▶ What you need to do
List all lines in the material below that contain "Close".

▶ Task data
──────
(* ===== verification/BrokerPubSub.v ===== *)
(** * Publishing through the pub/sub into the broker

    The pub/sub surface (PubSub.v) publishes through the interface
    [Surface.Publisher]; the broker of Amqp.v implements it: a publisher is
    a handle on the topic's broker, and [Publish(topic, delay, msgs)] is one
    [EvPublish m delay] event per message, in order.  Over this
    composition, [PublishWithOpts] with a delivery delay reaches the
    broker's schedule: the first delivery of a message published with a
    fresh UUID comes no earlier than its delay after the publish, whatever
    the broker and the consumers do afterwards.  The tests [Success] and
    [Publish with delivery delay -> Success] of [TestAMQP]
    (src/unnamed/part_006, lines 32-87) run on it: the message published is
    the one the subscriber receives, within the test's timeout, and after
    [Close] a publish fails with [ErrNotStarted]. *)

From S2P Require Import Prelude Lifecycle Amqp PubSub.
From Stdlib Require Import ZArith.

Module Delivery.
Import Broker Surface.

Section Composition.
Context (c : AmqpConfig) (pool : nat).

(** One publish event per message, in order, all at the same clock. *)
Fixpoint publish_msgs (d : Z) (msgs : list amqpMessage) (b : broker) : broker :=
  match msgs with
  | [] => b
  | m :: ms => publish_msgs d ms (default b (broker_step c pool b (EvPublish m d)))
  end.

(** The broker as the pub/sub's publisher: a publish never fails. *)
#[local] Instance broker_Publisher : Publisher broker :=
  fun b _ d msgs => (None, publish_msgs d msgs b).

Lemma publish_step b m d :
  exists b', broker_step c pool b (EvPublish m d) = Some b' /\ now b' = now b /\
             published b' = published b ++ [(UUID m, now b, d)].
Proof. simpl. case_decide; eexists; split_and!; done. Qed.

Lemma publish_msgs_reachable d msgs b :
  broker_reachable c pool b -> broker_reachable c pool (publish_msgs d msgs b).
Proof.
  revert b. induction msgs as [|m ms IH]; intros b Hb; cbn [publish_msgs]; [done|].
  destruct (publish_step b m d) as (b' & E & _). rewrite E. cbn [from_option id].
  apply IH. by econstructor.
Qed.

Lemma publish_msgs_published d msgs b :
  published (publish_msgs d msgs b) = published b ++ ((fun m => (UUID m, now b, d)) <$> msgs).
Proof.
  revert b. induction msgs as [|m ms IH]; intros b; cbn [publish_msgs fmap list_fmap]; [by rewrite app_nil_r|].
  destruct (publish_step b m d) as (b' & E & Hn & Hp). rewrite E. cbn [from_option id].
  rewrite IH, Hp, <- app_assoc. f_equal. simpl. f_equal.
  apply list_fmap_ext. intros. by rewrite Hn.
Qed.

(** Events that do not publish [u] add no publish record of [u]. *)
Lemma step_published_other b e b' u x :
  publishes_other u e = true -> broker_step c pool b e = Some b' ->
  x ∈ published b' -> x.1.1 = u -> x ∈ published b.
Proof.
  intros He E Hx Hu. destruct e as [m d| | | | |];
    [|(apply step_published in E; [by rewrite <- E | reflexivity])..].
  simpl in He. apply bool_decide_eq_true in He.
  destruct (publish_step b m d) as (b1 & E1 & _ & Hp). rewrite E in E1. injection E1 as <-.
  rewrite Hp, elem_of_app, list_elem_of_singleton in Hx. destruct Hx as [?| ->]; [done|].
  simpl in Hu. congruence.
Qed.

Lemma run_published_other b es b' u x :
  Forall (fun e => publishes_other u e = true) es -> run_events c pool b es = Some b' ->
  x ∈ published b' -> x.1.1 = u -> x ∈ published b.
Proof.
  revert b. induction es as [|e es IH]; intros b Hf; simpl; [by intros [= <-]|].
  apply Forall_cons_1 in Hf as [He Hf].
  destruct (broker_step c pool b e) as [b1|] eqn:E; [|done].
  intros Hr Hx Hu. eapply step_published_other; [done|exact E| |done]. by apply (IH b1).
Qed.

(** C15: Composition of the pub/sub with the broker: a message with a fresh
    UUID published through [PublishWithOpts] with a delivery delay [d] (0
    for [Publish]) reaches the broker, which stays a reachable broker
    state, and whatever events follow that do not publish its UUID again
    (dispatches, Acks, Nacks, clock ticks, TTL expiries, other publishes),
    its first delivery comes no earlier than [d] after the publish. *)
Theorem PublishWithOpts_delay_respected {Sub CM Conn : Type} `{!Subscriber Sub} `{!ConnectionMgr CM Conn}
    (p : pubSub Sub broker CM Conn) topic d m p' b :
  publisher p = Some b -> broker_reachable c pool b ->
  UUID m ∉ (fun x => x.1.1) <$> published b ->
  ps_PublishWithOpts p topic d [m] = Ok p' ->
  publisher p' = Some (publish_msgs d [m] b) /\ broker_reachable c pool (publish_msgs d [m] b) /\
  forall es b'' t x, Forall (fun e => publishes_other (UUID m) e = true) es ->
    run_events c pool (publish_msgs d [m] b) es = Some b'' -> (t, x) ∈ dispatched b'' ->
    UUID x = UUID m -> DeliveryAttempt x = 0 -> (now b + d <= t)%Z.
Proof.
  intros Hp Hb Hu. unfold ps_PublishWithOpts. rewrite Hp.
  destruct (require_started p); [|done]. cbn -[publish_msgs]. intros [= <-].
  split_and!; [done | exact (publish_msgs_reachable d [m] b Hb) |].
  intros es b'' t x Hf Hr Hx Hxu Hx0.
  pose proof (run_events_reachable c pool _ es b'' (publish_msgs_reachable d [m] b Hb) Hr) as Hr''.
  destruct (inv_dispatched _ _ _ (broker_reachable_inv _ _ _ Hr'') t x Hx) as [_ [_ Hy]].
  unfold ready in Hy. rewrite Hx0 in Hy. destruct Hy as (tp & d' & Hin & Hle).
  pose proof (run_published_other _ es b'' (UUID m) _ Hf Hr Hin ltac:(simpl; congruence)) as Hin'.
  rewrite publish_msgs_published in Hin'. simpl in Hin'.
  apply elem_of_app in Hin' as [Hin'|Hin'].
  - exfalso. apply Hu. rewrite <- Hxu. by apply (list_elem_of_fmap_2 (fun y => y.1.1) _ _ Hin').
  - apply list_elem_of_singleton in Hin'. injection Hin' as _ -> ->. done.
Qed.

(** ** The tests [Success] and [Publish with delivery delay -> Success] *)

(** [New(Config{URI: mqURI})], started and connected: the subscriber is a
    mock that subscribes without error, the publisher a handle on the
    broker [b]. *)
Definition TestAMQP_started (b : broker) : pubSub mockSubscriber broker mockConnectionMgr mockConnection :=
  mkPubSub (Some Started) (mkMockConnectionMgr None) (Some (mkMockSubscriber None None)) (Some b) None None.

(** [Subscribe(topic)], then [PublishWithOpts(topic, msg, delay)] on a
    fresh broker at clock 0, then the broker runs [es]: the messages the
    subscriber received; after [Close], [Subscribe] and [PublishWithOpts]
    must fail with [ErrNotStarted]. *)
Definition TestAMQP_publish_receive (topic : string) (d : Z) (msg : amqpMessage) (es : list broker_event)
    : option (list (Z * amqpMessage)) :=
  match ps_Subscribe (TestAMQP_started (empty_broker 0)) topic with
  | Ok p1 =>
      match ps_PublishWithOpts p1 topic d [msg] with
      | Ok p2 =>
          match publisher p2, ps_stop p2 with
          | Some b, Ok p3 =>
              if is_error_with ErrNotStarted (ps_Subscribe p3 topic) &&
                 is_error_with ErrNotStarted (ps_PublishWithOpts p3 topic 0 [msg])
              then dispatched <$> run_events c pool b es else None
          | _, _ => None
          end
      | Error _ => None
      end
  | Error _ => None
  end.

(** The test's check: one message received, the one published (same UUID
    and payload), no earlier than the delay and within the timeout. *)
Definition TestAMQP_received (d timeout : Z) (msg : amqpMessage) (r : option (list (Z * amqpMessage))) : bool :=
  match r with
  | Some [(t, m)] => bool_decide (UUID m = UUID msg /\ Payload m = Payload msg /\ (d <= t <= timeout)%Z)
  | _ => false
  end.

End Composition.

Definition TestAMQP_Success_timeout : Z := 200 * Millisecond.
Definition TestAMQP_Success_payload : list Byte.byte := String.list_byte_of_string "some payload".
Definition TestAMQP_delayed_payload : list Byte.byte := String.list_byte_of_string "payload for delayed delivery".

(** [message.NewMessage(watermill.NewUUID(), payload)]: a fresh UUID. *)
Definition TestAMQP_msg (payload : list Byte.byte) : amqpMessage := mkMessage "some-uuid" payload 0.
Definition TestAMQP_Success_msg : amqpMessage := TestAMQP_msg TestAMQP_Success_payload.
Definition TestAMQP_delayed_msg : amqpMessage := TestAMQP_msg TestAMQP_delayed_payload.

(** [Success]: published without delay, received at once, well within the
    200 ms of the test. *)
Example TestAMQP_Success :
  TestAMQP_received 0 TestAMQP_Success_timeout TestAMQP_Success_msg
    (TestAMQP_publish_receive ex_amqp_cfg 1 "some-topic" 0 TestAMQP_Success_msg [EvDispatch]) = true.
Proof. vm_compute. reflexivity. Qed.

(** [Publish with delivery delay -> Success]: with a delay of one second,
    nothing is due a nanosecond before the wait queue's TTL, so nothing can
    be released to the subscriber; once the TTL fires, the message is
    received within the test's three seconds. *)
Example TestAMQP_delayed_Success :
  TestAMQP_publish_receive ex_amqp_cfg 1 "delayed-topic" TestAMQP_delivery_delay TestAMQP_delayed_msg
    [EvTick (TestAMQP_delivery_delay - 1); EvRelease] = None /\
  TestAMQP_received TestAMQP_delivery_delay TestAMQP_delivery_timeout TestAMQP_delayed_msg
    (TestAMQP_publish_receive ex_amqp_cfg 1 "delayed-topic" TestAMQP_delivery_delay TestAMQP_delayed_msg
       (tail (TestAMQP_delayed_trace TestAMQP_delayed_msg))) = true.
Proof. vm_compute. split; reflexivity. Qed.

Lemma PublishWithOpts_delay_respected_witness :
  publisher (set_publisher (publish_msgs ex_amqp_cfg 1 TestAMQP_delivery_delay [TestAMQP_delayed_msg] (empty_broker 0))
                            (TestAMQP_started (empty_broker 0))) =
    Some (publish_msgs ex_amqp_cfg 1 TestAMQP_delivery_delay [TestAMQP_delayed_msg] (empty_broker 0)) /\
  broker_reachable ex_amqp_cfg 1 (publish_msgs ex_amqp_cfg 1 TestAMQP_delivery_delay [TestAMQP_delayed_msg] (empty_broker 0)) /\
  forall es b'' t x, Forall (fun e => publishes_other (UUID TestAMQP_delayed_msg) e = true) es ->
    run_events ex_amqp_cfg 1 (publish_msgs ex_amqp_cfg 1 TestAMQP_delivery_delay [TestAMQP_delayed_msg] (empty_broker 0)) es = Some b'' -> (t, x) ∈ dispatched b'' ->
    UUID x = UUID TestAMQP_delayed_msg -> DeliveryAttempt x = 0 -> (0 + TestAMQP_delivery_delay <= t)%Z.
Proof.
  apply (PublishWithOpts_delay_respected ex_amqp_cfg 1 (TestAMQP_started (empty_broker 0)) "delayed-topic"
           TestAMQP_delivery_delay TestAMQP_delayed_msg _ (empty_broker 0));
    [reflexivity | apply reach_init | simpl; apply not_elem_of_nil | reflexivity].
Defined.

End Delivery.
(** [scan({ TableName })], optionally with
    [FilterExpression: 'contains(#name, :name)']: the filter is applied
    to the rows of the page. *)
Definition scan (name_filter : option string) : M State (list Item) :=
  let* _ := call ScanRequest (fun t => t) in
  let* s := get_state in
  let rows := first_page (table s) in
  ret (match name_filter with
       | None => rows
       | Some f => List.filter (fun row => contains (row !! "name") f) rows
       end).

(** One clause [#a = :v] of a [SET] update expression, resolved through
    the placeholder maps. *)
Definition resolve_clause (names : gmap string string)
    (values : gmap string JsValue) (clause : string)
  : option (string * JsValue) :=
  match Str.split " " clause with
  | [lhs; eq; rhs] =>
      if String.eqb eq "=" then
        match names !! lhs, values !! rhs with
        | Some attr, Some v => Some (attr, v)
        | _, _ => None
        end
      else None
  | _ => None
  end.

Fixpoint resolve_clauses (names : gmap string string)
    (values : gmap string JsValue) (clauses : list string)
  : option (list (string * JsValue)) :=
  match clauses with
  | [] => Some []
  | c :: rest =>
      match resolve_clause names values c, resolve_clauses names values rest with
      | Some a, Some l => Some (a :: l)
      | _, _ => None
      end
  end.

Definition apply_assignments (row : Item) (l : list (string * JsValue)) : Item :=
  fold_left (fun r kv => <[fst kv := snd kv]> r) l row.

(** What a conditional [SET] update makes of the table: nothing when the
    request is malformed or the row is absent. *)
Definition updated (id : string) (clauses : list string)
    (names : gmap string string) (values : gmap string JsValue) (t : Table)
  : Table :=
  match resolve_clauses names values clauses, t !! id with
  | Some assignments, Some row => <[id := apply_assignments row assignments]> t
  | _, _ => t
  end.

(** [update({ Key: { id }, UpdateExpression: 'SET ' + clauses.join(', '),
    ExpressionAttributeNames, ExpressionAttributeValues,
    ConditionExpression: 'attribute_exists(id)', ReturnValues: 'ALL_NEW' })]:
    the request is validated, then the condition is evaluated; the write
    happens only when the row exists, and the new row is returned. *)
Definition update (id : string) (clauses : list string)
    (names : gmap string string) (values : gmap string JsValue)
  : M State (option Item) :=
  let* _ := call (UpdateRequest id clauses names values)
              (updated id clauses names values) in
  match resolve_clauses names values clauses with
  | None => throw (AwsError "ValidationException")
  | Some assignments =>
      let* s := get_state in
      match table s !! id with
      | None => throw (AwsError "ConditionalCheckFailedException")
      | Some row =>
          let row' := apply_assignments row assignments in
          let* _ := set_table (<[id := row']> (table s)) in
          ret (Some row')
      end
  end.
──────
▶ Exercise output
    [Close] a publish fails with [ErrNotStarted]. *)
    subscriber received; after [Close], [Subscribe] and [PublishWithOpts]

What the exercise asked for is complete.